■ **Given entries**:
-=-=-=-=-
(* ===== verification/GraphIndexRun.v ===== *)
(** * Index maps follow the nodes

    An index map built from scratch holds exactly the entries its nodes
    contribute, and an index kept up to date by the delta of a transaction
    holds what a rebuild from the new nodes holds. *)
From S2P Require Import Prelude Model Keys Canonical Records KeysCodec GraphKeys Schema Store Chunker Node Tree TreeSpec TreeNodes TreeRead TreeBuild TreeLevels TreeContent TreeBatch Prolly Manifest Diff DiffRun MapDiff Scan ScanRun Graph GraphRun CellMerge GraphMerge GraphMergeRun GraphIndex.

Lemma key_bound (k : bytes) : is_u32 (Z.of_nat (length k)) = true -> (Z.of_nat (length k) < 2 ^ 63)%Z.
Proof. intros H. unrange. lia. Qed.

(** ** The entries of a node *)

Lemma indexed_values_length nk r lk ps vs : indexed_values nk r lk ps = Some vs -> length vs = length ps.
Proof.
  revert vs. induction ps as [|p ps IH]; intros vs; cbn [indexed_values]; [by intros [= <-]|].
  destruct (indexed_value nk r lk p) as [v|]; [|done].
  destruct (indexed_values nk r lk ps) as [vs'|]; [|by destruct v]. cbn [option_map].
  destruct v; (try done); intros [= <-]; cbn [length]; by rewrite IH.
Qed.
-=-=-=-=-
■ **Exercise description**: Retype the entries exactly from the first line, stopping after the line with "contribute, and an".

■ **Solution**:
(* ===== verification/GraphIndexRun.v ===== *)
(** * Index maps follow the nodes

    An index map built from scratch holds exactly the entries its nodes
    contribute, and an index kept up to date by the delta of a transaction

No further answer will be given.